BEGIN

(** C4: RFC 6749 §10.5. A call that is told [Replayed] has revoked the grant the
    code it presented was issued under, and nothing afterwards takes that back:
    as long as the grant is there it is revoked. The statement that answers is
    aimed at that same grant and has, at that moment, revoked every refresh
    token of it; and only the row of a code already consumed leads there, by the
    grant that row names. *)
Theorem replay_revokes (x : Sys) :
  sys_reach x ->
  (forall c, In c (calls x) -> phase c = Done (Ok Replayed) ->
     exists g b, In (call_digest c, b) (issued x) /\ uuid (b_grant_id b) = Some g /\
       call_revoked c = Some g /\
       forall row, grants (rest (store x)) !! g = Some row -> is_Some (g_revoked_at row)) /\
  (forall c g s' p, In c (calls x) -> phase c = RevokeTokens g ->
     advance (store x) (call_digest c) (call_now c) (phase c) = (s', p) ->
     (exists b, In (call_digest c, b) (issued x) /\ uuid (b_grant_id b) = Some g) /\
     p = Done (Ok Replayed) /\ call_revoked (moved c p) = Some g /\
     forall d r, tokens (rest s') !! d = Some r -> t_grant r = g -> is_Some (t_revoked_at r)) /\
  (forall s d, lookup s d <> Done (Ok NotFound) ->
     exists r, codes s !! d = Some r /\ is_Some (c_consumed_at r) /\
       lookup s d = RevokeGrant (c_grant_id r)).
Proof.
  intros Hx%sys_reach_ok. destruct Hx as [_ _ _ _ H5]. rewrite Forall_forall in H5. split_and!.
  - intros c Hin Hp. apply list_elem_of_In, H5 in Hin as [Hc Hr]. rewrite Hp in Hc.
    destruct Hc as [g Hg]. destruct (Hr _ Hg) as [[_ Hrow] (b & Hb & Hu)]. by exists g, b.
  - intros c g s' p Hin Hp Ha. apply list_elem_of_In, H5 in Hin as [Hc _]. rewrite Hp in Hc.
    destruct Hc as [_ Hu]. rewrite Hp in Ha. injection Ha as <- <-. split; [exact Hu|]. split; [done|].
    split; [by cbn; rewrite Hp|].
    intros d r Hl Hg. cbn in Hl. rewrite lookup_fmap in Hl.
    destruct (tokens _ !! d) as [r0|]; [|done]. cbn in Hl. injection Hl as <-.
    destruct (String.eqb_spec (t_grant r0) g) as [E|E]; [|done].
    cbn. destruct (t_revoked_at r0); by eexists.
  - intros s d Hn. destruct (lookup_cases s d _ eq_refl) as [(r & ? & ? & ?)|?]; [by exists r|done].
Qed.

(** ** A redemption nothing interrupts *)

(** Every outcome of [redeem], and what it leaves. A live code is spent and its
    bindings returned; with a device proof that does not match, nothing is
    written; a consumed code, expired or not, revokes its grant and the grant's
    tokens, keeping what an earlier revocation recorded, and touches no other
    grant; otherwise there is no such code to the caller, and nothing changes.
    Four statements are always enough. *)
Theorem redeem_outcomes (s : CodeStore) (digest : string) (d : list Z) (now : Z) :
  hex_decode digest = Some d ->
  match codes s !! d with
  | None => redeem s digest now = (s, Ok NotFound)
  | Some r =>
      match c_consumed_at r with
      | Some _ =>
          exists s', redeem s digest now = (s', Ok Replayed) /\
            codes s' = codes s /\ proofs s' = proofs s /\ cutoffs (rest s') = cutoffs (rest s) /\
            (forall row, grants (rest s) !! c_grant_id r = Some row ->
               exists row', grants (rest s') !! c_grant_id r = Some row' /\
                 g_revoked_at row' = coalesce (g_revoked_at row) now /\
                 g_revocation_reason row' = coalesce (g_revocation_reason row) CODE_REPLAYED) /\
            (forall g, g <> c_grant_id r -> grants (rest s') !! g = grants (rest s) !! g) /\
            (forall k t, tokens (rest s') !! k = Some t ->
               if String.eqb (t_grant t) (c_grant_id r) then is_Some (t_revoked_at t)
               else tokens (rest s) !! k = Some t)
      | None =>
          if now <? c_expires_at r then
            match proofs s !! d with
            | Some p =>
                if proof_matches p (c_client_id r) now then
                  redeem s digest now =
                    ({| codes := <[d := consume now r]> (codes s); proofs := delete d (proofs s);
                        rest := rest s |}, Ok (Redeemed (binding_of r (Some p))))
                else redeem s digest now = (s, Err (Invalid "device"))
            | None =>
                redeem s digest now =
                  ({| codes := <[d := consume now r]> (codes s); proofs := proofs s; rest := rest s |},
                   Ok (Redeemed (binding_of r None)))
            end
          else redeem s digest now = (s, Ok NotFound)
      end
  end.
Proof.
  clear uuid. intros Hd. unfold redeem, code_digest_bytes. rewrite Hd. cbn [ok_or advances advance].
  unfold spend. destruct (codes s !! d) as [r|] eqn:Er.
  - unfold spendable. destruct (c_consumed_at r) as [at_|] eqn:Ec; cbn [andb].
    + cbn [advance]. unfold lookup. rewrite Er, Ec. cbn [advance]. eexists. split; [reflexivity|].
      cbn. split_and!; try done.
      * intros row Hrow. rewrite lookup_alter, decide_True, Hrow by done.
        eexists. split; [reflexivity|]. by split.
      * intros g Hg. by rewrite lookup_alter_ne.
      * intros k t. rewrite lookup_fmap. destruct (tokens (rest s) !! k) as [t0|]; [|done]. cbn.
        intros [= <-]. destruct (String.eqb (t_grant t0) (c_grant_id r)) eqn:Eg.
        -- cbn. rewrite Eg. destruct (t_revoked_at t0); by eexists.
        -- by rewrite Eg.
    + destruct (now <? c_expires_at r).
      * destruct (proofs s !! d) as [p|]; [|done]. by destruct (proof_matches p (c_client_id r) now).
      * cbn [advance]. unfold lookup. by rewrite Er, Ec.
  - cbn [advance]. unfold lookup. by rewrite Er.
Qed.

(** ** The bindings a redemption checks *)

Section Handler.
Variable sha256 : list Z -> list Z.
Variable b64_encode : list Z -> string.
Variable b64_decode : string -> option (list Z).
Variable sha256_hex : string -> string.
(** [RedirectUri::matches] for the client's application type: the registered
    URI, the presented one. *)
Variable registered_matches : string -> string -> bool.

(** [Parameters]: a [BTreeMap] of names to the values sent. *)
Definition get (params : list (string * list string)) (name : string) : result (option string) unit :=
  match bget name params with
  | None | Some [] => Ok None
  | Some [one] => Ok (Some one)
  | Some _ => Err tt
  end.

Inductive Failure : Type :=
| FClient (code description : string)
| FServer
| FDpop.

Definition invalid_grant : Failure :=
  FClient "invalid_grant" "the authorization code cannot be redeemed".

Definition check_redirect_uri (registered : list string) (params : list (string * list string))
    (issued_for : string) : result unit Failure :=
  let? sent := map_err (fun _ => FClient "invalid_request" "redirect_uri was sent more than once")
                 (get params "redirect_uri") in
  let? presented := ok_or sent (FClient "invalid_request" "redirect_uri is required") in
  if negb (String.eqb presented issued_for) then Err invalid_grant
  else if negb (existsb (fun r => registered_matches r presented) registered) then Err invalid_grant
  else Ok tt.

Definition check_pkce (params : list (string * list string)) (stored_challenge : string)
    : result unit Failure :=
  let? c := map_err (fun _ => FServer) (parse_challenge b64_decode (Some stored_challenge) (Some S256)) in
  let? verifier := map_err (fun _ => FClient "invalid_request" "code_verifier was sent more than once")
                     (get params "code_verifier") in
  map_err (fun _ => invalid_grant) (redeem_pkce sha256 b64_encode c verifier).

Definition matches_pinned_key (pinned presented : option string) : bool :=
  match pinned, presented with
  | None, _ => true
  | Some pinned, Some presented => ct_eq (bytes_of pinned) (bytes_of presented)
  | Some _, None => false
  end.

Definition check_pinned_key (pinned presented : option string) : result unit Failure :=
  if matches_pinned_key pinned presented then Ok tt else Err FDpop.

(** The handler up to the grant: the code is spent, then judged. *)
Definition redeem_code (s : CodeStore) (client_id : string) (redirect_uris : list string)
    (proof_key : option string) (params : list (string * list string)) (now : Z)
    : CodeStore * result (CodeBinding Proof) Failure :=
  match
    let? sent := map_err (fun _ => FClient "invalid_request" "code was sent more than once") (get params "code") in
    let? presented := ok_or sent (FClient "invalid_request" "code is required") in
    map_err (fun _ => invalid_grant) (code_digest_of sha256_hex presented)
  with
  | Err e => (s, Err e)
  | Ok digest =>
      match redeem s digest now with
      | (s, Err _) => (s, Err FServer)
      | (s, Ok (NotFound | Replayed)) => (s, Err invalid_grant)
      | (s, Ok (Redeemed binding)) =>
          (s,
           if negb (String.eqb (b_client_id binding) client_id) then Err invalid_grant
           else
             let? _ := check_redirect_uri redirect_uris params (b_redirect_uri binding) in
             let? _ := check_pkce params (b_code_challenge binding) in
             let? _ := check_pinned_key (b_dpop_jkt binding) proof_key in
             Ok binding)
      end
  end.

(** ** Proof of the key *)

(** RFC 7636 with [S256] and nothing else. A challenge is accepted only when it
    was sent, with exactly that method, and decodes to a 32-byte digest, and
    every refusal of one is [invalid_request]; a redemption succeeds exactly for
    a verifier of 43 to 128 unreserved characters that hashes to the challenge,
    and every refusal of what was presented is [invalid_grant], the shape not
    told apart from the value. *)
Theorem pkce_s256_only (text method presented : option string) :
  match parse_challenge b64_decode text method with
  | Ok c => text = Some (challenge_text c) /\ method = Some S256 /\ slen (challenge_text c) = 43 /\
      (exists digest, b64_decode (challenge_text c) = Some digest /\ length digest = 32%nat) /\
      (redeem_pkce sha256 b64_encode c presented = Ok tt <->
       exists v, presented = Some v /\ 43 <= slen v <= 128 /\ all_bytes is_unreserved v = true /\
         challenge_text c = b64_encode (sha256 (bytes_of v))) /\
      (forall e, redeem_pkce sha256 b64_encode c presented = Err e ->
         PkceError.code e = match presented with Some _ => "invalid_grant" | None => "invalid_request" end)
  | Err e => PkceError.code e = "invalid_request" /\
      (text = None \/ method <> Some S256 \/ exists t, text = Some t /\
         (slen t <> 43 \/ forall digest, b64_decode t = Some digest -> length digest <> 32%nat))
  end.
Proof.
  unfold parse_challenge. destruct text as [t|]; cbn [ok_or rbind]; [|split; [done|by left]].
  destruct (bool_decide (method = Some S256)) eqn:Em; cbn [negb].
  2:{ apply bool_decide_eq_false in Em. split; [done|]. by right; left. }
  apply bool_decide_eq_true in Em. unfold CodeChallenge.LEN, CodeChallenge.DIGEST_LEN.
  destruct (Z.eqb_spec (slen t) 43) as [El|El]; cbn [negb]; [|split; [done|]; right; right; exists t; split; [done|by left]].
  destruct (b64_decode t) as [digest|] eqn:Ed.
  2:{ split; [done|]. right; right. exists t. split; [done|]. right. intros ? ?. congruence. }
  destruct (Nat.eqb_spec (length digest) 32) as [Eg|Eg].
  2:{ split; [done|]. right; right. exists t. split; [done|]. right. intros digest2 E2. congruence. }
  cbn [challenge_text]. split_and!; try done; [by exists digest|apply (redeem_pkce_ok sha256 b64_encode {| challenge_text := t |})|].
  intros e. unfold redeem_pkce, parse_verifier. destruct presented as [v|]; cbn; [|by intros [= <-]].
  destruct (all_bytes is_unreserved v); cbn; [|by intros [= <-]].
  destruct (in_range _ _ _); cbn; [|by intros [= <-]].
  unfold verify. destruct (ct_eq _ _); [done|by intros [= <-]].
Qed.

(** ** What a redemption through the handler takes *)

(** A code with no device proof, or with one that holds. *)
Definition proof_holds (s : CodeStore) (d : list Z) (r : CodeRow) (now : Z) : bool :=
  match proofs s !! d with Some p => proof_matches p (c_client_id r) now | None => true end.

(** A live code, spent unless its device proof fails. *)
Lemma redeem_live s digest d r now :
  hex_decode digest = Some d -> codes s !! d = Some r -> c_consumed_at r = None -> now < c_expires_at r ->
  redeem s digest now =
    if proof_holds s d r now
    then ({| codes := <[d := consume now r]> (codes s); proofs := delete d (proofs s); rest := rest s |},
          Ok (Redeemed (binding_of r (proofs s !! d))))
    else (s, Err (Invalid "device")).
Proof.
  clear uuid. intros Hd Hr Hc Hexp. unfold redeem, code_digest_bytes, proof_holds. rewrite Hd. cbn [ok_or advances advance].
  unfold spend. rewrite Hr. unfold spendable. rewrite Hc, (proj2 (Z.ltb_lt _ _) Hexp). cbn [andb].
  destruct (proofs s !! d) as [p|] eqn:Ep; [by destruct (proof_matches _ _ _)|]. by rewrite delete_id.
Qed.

END

**ACTION ITEM**
Read the lines above. Gather those in which the string "proofs" is found.

**SOLUTION FOR THIS TASK**
            codes s' = codes s /\ proofs s' = proofs s /\ cutoffs (rest s') = cutoffs (rest s) /\
            match proofs s !! d with
                    ({| codes := <[d := consume now r]> (codes s); proofs := delete d (proofs s);
                  ({| codes := <[d := consume now r]> (codes s); proofs := proofs s; rest := rest s |},
      * destruct (proofs s !! d) as [p|]; [|done]. by destruct (proof_matches p (c_client_id r) now).
  match proofs s !! d with Some p => proof_matches p (c_client_id r) now | None => true end.
    then ({| codes := <[d := consume now r]> (codes s); proofs := delete d (proofs s); rest := rest s |},
          Ok (Redeemed (binding_of r (proofs s !! d))))
  destruct (proofs s !! d) as [p|] eqn:Ep; [by destruct (proof_matches _ _ _)|]. by rewrite delete_id.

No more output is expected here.